Trump accuses media of ignoring Obama-era Russia u-deal

Washington: The President of the US on Thursday accused the mainstream media of ignoring fresh details about the controversial 2010 approval of a deal that gave Russia control over a large chunk of US uranium resources.

Donald Trump made his remarks on Twitter two days after the Hill reported that prior to the deal, approved in the early stages of predecessor Barack Obama’s administration, the FBI had gathered significant evidence that Russian nuclear industry officials were conducting a bribery, kickback, extortion and money laundering scheme aimed at growing Moscow’s atomic energy business inside the US.

“Federal agents used a confidential US witness working inside the Russian nuclear industry to gather extensive financial records, make secret recordings and intercept emails as early as 2009 that showed Moscow had compromised an American uranium trucking firm with bribes and kickbacks in violation of the Foreign Corrupt Practices Act,” The Hill reported.

That paper said it learned about the evidence the FBI had gathered from government documents and interviews.

The Hill furthermore reported, citing unnamed sources, that federal agents had also “obtained an eyewitness account – backed by documents – indicating Russian nuclear officials had routed millions of dollars to the US designed to benefit former President Bill Clinton’s charitable foundation during the time Secretary of State Hillary Clinton served on a government body that provided a favourable decision to Moscow.”

“Uranium deal to Russia, with Clinton help and Obama Administration knowledge, is the biggest story that Fake Media doesn’t want to follow!” Trump tweeted Thursday.

He was referring to the lack of coverage of The Hill’s report by mainstream media outlets like the New York Times and MSNBC, which are harshly critical of his administration and have thoroughly covered the probe into the Trump election campaign’s alleged collusion with Russia to win the 2016 presidential race.

The New York Times did report in 2015 on a flow of cash making its way to the Clinton Foundation as Russian atomic energy agency Rosatom gradually took control of Canadian mining company Uranium One, which it noted had “uranium-mining stakes stretching from Central Asia to the American West.”

But the Hill also reported Tuesday that multiple current and former government officials had told the newspaper they did not know whether the FBI or the US Department of Justice ever alerted the Committee on Foreign Investment in the United States (CFIUS) – the inter-agency government body that approved the partial sale of Uranium One to Rosatom – to the criminal activity they had uncovered.

Hillary Clinton, as secretary of state, was a member of the CFIUS at the time the deal was unanimously approved in October 2010.

The Washington Post said after Trump’s tweet on Thursday that “new reporting this week by The Hill has, indeed, added a layer of intrigue to the sale of a uranium mining company to Russia’s atomic energy agency, which was approved by the Clinton-led State Department and eight other US government agencies.”

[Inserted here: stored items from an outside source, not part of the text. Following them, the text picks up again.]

(** * MySkoda integration: sensor value mapping and credential flow

    A shallow embedding of [custom_components/myskoda/sensor.py] and
    [custom_components/myskoda/config_flow.py].

    Python values are modelled by a small value type, Python exceptions
    by an error monad, dictionaries by [gmap], the capability set of a
    vehicle by [gset].  Every sensor class of [sensor.py] becomes one
    record of methods; the methods take the entity ([self]) as their
    argument.

    Python does not enforce the annotations of the client library at run
    time, so every attribute of the snapshot may hold [None]: each field
    of the records below is an [option].  Reading an attribute of [None]
    raises [AttributeError]; ordering or dividing [None] raises
    [TypeError]; testing it for truth or for equality does not raise. *)

From Stdlib Require Import ZArith String Ascii List Floats Lia DecimalString.
From stdpp Require Import base option gmap strings.
Import ListNotations.

Local Open Scope string_scope.
Local Open Scope Z_scope.

(** ** Python values and exceptions *)

(** The exception classes that the two modules can meet.
    [OtherException] stands for any further subclass of [Exception],
    [BaseExceptionOnly] for a [BaseException] that is not an [Exception]
    (task cancellation, keyboard interrupt). *)
Inductive exn : Type :=
  | AttributeError
  | TypeError
  | KeyError
  | ZeroDivisionError
  | OverflowError
  | AssertionError
  | CannotConnect
  | AuthorizationFailedError
  | OtherException (name : string)
  | BaseExceptionOnly (name : string).

(** [isinstance(e, Exception)]. *)
Definition is_Exception (e : exn) : bool :=
  match e with
  | BaseExceptionOnly _ => false
  | _ => true
  end.

(** A computation either returns or raises. *)
Inductive result (A : Type) : Type :=
  | Ok (a : A)
  | Raise (e : exn).
Arguments Ok {A} a.
Arguments Raise {A} e.

#[global] Instance result_ret : MRet result := fun _ a => Ok a.
#[global] Instance result_bind : MBind result := fun _ _ f m =>
  match m with
  | Ok a => f a
  | Raise e => Raise e
  end.
#[global] Instance result_fmap : FMap result := fun _ _ f m =>
  match m with
  | Ok a => Ok (f a)
  | Raise e => Raise e
  end.

(** The values a sensor hands to the host. *)
Inductive pyval : Type :=
  | VNone
  | VInt (n : Z)
  | VFloat (f : float)
  | VStr (s : string)
  | VDatetime (t : Z).

(** An optional field passed through unchanged. *)
Definition of_option {A} (inj : A -> pyval) (o : option A) : pyval :=
  match o with
  | Some a => inj a
  | None => VNone
  end.

(** [o.attr] where [o] may be [None]: reading an attribute of [None]
    raises [AttributeError]. *)
Definition getattr {A B} (o : option A) (attr : A -> B) : result B :=
  match o with
  | Some a => Ok (attr a)
  | None => Raise AttributeError
  end.

(** An integer operand of [>=] or [/]: [None] there raises [TypeError]. *)
Definition int_operand (o : option Z) : result Z :=
  match o with
  | Some n => Ok n
  | None => Raise TypeError
  end.

(** [d[k]] on a dictionary. *)
Definition getitem {V} (d : gmap string V) (k : string) : result V :=
  match d !! k with
  | Some v => Ok v
  | None => Raise KeyError
  end.

(** [str.lower] on ASCII text. *)
Definition lower_ascii (c : ascii) : ascii :=
  let n := nat_of_ascii c in
  if (Nat.leb 65 n && Nat.leb n 90)%bool then ascii_of_nat (n + 32) else c.

Fixpoint lower (s : string) : string :=
  match s with
  | EmptyString => EmptyString
  | String c s' => String (lower_ascii c) (lower s')
  end.

(** [str(x)] for an optional string-valued enumeration member. *)
Definition str_option (o : option string) : string :=
  match o with
  | Some s => s
  | None => "None"
  end.

(** *** Division of integers

    [a / b] on Python integers is the quotient rounded once, to the
    nearest binary64 number, ties to the even mantissa.  The float is
    built as mantissa times a power of two: the exponent is chosen so
    that the mantissa has 53 bits, and not below -1074, the exponent of
    the smallest subnormal number. *)

(** The integer nearest to [n / d], ties to even; [d] is positive. *)
Definition round_half_even (n d : Z) : Z :=
  let q := n / d in
  let r := n mod d in
  if 2 * r <? d then q
  else if d <? 2 * r then q + 1
  else if Z.even q then q else q + 1.

(** The integer part of the binary logarithm of [a / b], for positive
    [a] and [b]. *)
Definition quotient_log2 (a b : Z) : Z :=
  let la := Z.log2 a in
  let lb := Z.log2 b in
  if a * 2 ^ lb <? b * 2 ^ la then la - lb - 1 else la - lb.

Definition float_exponent (a b : Z) : Z :=
  Z.max (quotient_log2 a b - 52) (-1074).

(** [a / b] in units of [2 ^ float_exponent a b], rounded; numerator and
    denominator are both scaled by [2 ^ 1074] to stay in the integers. *)
Definition float_mantissa (a b : Z) : Z :=
  round_half_even (a * 2 ^ 1074) (b * 2 ^ (float_exponent a b + 1074)).

(** The float of sign [sign] and magnitude [q * 2 ^ e]. *)
Definition float_of (sign : bool) (q e : Z) : float :=
  match q with
  | Zpos m => SF2Prim (S754_finite sign m e)
  | _ => SF2Prim (S754_zero sign)
  end.

(** A zero divisor raises, and so does a quotient that rounds to
    [2 ^ 1024] or more, beyond the largest float. *)
Definition int_truediv (a b : Z) : result float :=
  if b =? 0 then Raise ZeroDivisionError
  else
    let sign := xorb (a <? 0) (b <? 0) in
    if a =? 0 then Ok (float_of sign 0 0)
    else
      let q := float_mantissa (Z.abs a) (Z.abs b) in
      let e := float_exponent (Z.abs a) (Z.abs b) in
      if 2 ^ 1024 * 2 ^ 1074 <=? q * 2 ^ (e + 1074) then Raise OverflowError
      else Ok (float_of sign q e).

(** ** The vehicle snapshot (models of the client library) *)

Module CapabilityId.
(** The capability tags named by the sensors; [OTHER] covers the rest
    of the client library's enumeration. *)
Inductive t : Type :=
  | CHARGING
  | STATE
  | VEHICLE_HEALTH_INSPECTION
  | OTHER (name : string).

#[global] Instance eq_dec : EqDecision t.
Proof. solve_decision. Defined.

Definition encode (c : t) : nat + string :=
  match c with
  | CHARGING => inl 0%nat
  | STATE => inl 1%nat
  | VEHICLE_HEALTH_INSPECTION => inl 2%nat
  | OTHER s => inr s
  end.

Definition decode (x : nat + string) : t :=
  match x with
  | inl 0%nat => CHARGING
  | inl 1%nat => STATE
  | inl _ => VEHICLE_HEALTH_INSPECTION
  | inr s => OTHER s
  end.

#[global] Instance countable : Countable t.
Proof. apply (inj_countable' encode decode). intros []; reflexivity. Defined.
End CapabilityId.

Module charging.
(** Modelled from the spec: the enumeration [charging.ChargingState] of
    the client library, "an enumerated state (cable-connected / ready /
    conserving / charging)".  It is a string enumeration whose members
    print as their names; [sensor.py] names [CONNECT_CABLE] and
    [CHARGING] and lists the lower-case names as the sensor's options.
    [OTHER] stands for any further member the library may hold, under
    its name. *)
Inductive ChargingState : Type :=
  | READY_FOR_CHARGING
  | CONNECT_CABLE
  | CONSERVING
  | CHARGING
  | OTHER (name : string).

#[global] Instance ChargingState_eq_dec : EqDecision ChargingState.
Proof. solve_decision. Defined.

(** [str(state)]. *)
Definition str (s : ChargingState) : string :=
  match s with
  | READY_FOR_CHARGING => "READY_FOR_CHARGING"
  | CONNECT_CABLE => "CONNECT_CABLE"
  | CONSERVING => "CONSERVING"
  | CHARGING => "CHARGING"
  | OTHER name => name
  end.

(** [bool(state)]: a member is a string, true unless empty. *)
Definition truthy (s : ChargingState) : bool :=
  negb (String.eqb (str s) "").
End charging.

Module Battery.
Record t : Type := {
  state_of_charge_in_percent : option Z;
  remaining_cruising_range_in_meters : option Z
}.
End Battery.

Module ChargingStatus.
Record t : Type := {
  battery : option Battery.t;
  state : option charging.ChargingState;
  charge_power_in_kw : option float;
  charge_type : option string;
  remaining_time_to_fully_charged_in_minutes : option Z
}.
End ChargingStatus.

Module Settings.
Record t : Type := {
  target_state_of_charge_in_percent : option Z
}.
End Settings.

Module Charging.
Record t : Type := {
  status : option ChargingStatus.t;
  settings : option Settings.t
}.
End Charging.

Module Health.
Record t : Type := {
  mileage_in_km : option Z
}.
End Health.

Module MaintenanceReport.
Record t : Type := {
  inspection_due_in_days : option Z
}.
End MaintenanceReport.

Module Maintenance.
Record t : Type := {
  maintenance_report : option MaintenanceReport.t
}.
End Maintenance.

Module Status.
Record t : Type := {
  car_captured_timestamp : option Z
}.
End Status.

Module Info.
Record t : Type := {
  software_version : option string
}.
End Info.

Module Vehicle.
(** The snapshot: every sub-record may be absent. *)
Record t : Type := {
  info : option Info.t;
  charging : option Charging.t;
  status : option Status.t;
  health : option Health.t;
  maintenance : option Maintenance.t
}.
End Vehicle.

(** ** The entity ([self]) *)

(** Modelled from the spec: [MySkodaEntity] lives in entity.py, which is
    not among the sources.  The spec gives the mapper "a capability set
    and a vehicle snapshot handle", and says of the render mapping that
    its "retrieval itself is delegated to a helper outside this core":
    the outcome of [get_renders()] is therefore a field of the entity. *)
Record MySkodaEntity : Type := {
  vehicle : Vehicle.t;
  capabilities : gset CapabilityId.t;
  get_renders : result (gmap string string)
}.

(** Modelled from the spec: the availability check a sensor inherits from
    [MySkodaEntity] (entity.py, not among the sources): "if the vehicle's
    capability set lacks any required tag, the sensor is marked
    unavailable". *)
Definition MySkodaEntity_available
    (required : list CapabilityId.t) (self : MySkodaEntity) : bool :=
  forallb (fun c => bool_decide (c ∈ capabilities self)) required.

(** Modelled from the spec: the default of [required_capabilities] in
    entity.py, "zero or more required capabilities". *)
Definition MySkodaEntity_required_capabilities : list CapabilityId.t := [].

(** A sensor class: its description and its methods.  A class that does
    not define [icon] has the icon of its description. *)
Record MySkodaSensor : Type := {
  key : string;
  name : string;
  required_capabilities : list CapabilityId.t;
  available : MySkodaEntity -> bool;
  native_value : MySkodaEntity -> result pyval;
  icon : MySkodaEntity -> result string
}.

But it also pointed to The Hill’s assertion that current and former government officials said they did not know whether CFIUS was alerted by the FBI or Justice Department about the evidence they had uncovered.

“This is a key point … If it were to turn out that Clinton and others were aware of the FBI’s findings – and ignored them – that could be difficult to explain,” the Washington Post said.

The deal to sell the stake in Uranium One to Rosatom, initially pursued in 2008 during then-US President George W. Bush administration, involved the transfer to Russia of nuclear technology and equipment, as well as the possibility of reprocessing US-sourced nuclear fuel with the aim of spurring joint projects between companies in both countries.

But the potential deal was put on hold due to a brief war between Russia and Georgia over control of the disputed region of South Ossetia in August 2008, when US-Russian bilateral relations sank to their lowest point since the fall of the Soviet Union in 1991.

Two years later, Obama and his secretary of state, Hillary Clinton, decided to take up the project again as a symbol of the restoration of normal relations with the Kremlin.